Paragraph 5 of the Lease Agreement states that "[Walkes] agrees to bring water, electricity, gas and sanitary sewer to the Premises in sizes specified by [BMA] and pay for the costs of meters to meter their use." Furthermore, paragraph 28.F states: "[Walkes] shall provide [BMA] with sufficient parking for [BMA's] employees and patients in a location which is adjacent to the Premises. Such parking shall be provided in accordance with all applicable federal, state and local laws, ordinances and regulations." In renovating the premises, BMA spent $9,034.15 for water and sewer lines and $3,455.15 to bring the parking lot into compliance with applicable local, state and federal laws. BMA sent Walkes a letter requesting payment for these expenses on January 4, 2000. Walkes never paid BMA for these expenditures and does not contest their amounts. The court finds that the contract between the parties required Walkes to pay for these renovations, and therefore, the court GRANTS BMA's motion for partial summary judgment on this issue.

 
Conclusion

For the preceding reasons, the court DENIES Walkes's Motion for Summary Judgment and GRANTS BMA's Motion for Partial Summary Judgment. It is, therefore,

ORDERED, that Walkes's Motion for Summary Judgment is hereby DENIED. It is further,

ORDERED, that BMA's Motion for Partial Summary Judgment is hereby GRANTED. It is further,

ORDERED, that BMA is awarded actual damages on its Breach of the Lease Agreement claim in the amount of $237,489.30 with pre-judgment interest at the maximum rate allowable by law dating from January 21, 2000 and with post-judgment interest at the maximum rate allowable by law from the date of this Memorandum Opinion. The court retains jurisdiction over the award of costs and reasonable attorneys' fees. Plaintiff's counsel shall submit a judgment computing the amount of damages and pre-judgment interest as soon as practicable.

NOTES

[1] This provision falling under the heading Contingenciesreads:

In the event [BMA] is unable to secure all physician contracts, necessary licenses, certifications, including but not limited to Medicare certification, prerequisites, permits and authorizations to operate a dialysis facility at the Premises within nine (9) months of the date hereof, this Lease shall terminate and neither party shall have any further obligation to the other hereunder.

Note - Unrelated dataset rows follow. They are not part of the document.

(** * prometheus-config-loader: rule loading and template expansion

    A shallow embedding of the packages of the repository that carry
    logic: [cfgloader] (loader.go), [templates] (the template expansion
    engine) with the helpers of its tests, [promtool], and the checks that
    the command (main.go) runs on an expansion; followed by the properties
    established about them.

    Go strings are byte sequences: they are modelled by [string] (a list of
    [ascii]).  A Go [error] value is modelled by its message; [nil] is
    [None].  Functions with several results return tuples, in the order of
    the Go signature. *)

From Stdlib Require Import ZArith Lia Ascii.
From stdpp Require Import base option list strings gmap fin_maps pretty sorting.

Local Open Scope string_scope.
Local Open Scope Z_scope.

(** ** The fragment of the Go standard library used by the code *)

Module GoStrings.

(** [len(s)] as a Go [int]. *)
Definition len (s : string) : Z := Z.of_nat (String.length s).

(** [s[:n]] for an index already known to be in range. *)
Fixpoint take_bytes (n : nat) (s : string) : string :=
  match n, s with
  | S n', String c s' => String c (take_bytes n' s')
  | _, _ => EmptyString
  end.

(** [s[n:]] for an index already known to be in range. *)
Fixpoint drop_bytes (n : nat) (s : string) : string :=
  match n, s with
  | S n', String _ s' => drop_bytes n' s'
  | _, _ => s
  end.

(** The slice expression [s[:hi]].  Go panics with "slice bounds out of
    range" unless [0 <= hi <= len(s)]; the panic is [None]. *)
Definition slice_to (s : string) (hi : Z) : option string :=
  if bool_decide (0 <= hi <= len s) then Some (take_bytes (Z.to_nat hi) s)
  else None.

(** [strings.HasPrefix(s, prefix)]. *)
Fixpoint HasPrefix (s pre : string) : bool :=
  match pre, s with
  | EmptyString, _ => true
  | String p pre', String c s' => bool_decide (p = c) && HasPrefix s' pre'
  | String _ _, EmptyString => false
  end.

(** [strings.HasSuffix(s, suffix)]:
    [len(s) >= len(suffix) && s[len(s)-len(suffix):] == suffix]. *)
Definition HasSuffix (s suffix : string) : bool :=
  bool_decide (String.length suffix ≤ String.length s)%nat
  && bool_decide (drop_bytes (String.length s - String.length suffix) s = suffix).

(** [strings.Index(s, substr)]: the index of the first instance of
    [substr] in [s], or -1 if [substr] is not present in [s]. *)
Fixpoint Index (s substr : string) : Z :=
  if HasPrefix s substr then 0
  else match s with
       | EmptyString => -1
       | String _ s' =>
           let i := Index s' substr in
           if bool_decide (i < 0) then -1 else 1 + i
       end.

(** [strings.ReplaceAll(s, old, new)] for a non-empty [old]: the
    non-overlapping instances of [old] are replaced from left to right.
    [skip] counts the bytes of a matched instance still to be dropped. *)
Fixpoint replace_from (skip : nat) (s old new : string) : string :=
  match s with
  | EmptyString => EmptyString
  | String c s' =>
      match skip with
      | S k => replace_from k s' old new
      | O =>
          if HasPrefix s old
          then new +:+ replace_from (String.length old - 1) s' old new
          else String c (replace_from 0 s' old new)
      end
  end.

Definition ReplaceAll (s old new : string) : string :=
  replace_from 0 s old new.

(** [strings.Join(elems, sep)]. *)
Fixpoint Join (elems : list string) (sep : string) : string :=
  match elems with
  | [] => EmptyString
  | [e] => e
  | e :: rest => e +:+ sep +:+ Join rest sep
  end.

End GoStrings.

(** [path/filepath] on a Unix system: the separator is the slash and there
    are no volume names. *)
Module filepath.
Import GoStrings.

Definition Separator : ascii := "/"%char.

Definition IsPathSeparator (c : ascii) : bool := bool_decide (c = Separator).

(** The first loop of [Base]: strip trailing slashes. *)
Fixpoint strip_trailing_separators (path : string) : string :=
  match path with
  | EmptyString => EmptyString
  | String c rest =>
      match strip_trailing_separators rest with
      | EmptyString => if IsPathSeparator c then EmptyString else String c EmptyString
      | rest' => String c rest'
      end
  end.

Fixpoint has_separator (path : string) : bool :=
  match path with
  | EmptyString => false
  | String c rest => IsPathSeparator c || has_separator rest
  end.

(** The second loop of [Base]: what follows the last separator, or the
    whole path when it has none. *)
Fixpoint last_element (path : string) : string :=
  match path with
  | EmptyString => EmptyString
  | String c rest =>
      if has_separator rest then last_element rest
      else if IsPathSeparator c then rest
      else path
  end.

(** [filepath.Base(path)]: the last element of [path].  Trailing
    separators are removed before the last element is extracted; the
    empty path gives ".", a path of separators only gives "/". *)
Definition Base (path : string) : string :=
  if bool_decide (path = "") then "."
  else
    match last_element (strip_trailing_separators path) with
    | EmptyString => "/"
    | elem => elem
    end.

(** The elements of a path, delimited by separators. *)
Fixpoint split_elements (path : string) : list string :=
  match path with
  | EmptyString => [EmptyString]
  | String c rest =>
      if IsPathSeparator c then EmptyString :: split_elements rest
      else match split_elements rest with
           | e :: es => String c e :: es
           | [] => [String c EmptyString]
           end
  end.

(** One step of [Clean]'s lexical processing; the stack holds the
    elements kept so far, innermost first. *)
Definition clean_step (rooted : bool) (stack : list string) (elem : string)
  : list string :=
  if bool_decide (elem = "") || bool_decide (elem = ".") then stack
  else if bool_decide (elem = "..") then
    match stack with
    | top :: below => if bool_decide (top = "..") then elem :: stack else below
    | [] => if rooted then [] else [elem]
    end
  else elem :: stack.

(** [filepath.Clean(path)]: the shortest path name equivalent to [path]
    by purely lexical processing. *)
Definition Clean (path : string) : string :=
  if bool_decide (path = "") then "."
  else
    let rooted := HasPrefix path "/" in
    let kept := rev (foldl (clean_step rooted) [] (split_elements path)) in
    let out := (if rooted then "/" else "") +:+ GoStrings.Join kept "/" in
    if bool_decide (out = "") then "." else out.

(** [filepath.Join(elem...)]: leading empty elements are ignored, the
    rest is joined with separators and cleaned; "" when every element is
    empty. *)
Fixpoint Join (elem : list string) : string :=
  match elem with
  | [] => ""
  | e :: rest =>
      if bool_decide (e = "") then Join rest
      else Clean (GoStrings.Join elem "/")
  end.

End filepath.

(** ** Runtime panics *)

(** A Go call either returns or panics: on a slice expression out of
    range, or on an assignment to an entry of the nil map. *)
Inductive go (A : Type) : Type :=
| Return (a : A)
| Panic (msg : string).
Arguments Return {A} a.
Arguments Panic {A} msg.

Definition error := string.

(** The outcome of a library call of type [(T, error)] whose value is
    meaningful only when the error is nil. *)
Inductive result (A : Type) : Type :=
| Ok (a : A)
| Err (e : error).
Arguments Ok {A} a.
Arguments Err {A} e.

(** ** Data model *)

(** The rule-file grammar of package [rulefmt]: groups of rules.  The
    fields [Record] and [Alert] of a rule are spelt [Rule_Record] and
    [Rule_Alert]; a field left out of the YAML source (omitempty) holds the
    empty string. *)
Module rulefmt.
Record Rule := mkRule {
  Rule_Record : string;
  Rule_Alert : string;
  Expr : string;
  For : string;
  Labels : gmap string string;
  Annotations : gmap string string;
}.
Record RuleGroup := mkRuleGroup {
  Name : string;
  Interval : string;
  Rules : list Rule;
}.
Record RuleGroups := mkRuleGroups {
  Groups : list RuleGroup;
}.
End rulefmt.

(** [intstr.IntOrString] and the constructor function used by the loader. *)
Module intstr.
Inductive IntOrString :=
| Int (IntVal : Z)
| String (StrVal : string).
Definition FromString (val : string) : IntOrString := String val.
End intstr.

(** The fields of the prometheus-operator API types (package [v1]) that
    the loader sets. *)
Module v1.
Record Rule := mkRule {
  Rule_Record : string;
  Rule_Alert : string;
  Expr : intstr.IntOrString;
  For : string;
  Labels : gmap string string;
  Annotations : gmap string string;
}.
Record RuleGroup := mkRuleGroup {
  Name : string;
  Interval : string;
  Rules : list Rule;
}.
Record PrometheusRuleSpec := mkPrometheusRuleSpec {
  Groups : list RuleGroup;
}.
Record PrometheusRule := mkPrometheusRule {
  Namespace : string;
  ObjectName : string;
  ObjectLabels : gmap string string;
  Spec : PrometheusRuleSpec;
}.
(** [Items] is a slice of pointers *)
Record PrometheusRuleList := mkPrometheusRuleList {
  Items : list (option PrometheusRule);
}.
End v1.

(** A Go map of type [map[string]string] is a reference into a store of
    maps; the nil map is [None]. *)
Definition map_ref := nat.

(** [Values] encapsulates the variables from a settings file. *)
Record Values := mkValues {
  Values_Values : option map_ref;
}.

(** [TemplateData]: information about one template expansion. *)
Record TemplateData := mkTemplateData {
  Context : string;
  Directory : string;
  Files : list string;
}.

[2] The TIA payment provision is found in ¶ 3.B under the headingRentand reads:

([Walkes], upon [BMA] substantially completing renovation of the Premises, shall pay [BMA] the sum of two hundred seventy five thousand dollars $275,000). Said sum will be known as the Tenant Improvement Allowance allocated to [BMA] by [Walkes] for renovation.

This sum was reduced to $225,000 by the August 19, 1999 amendment.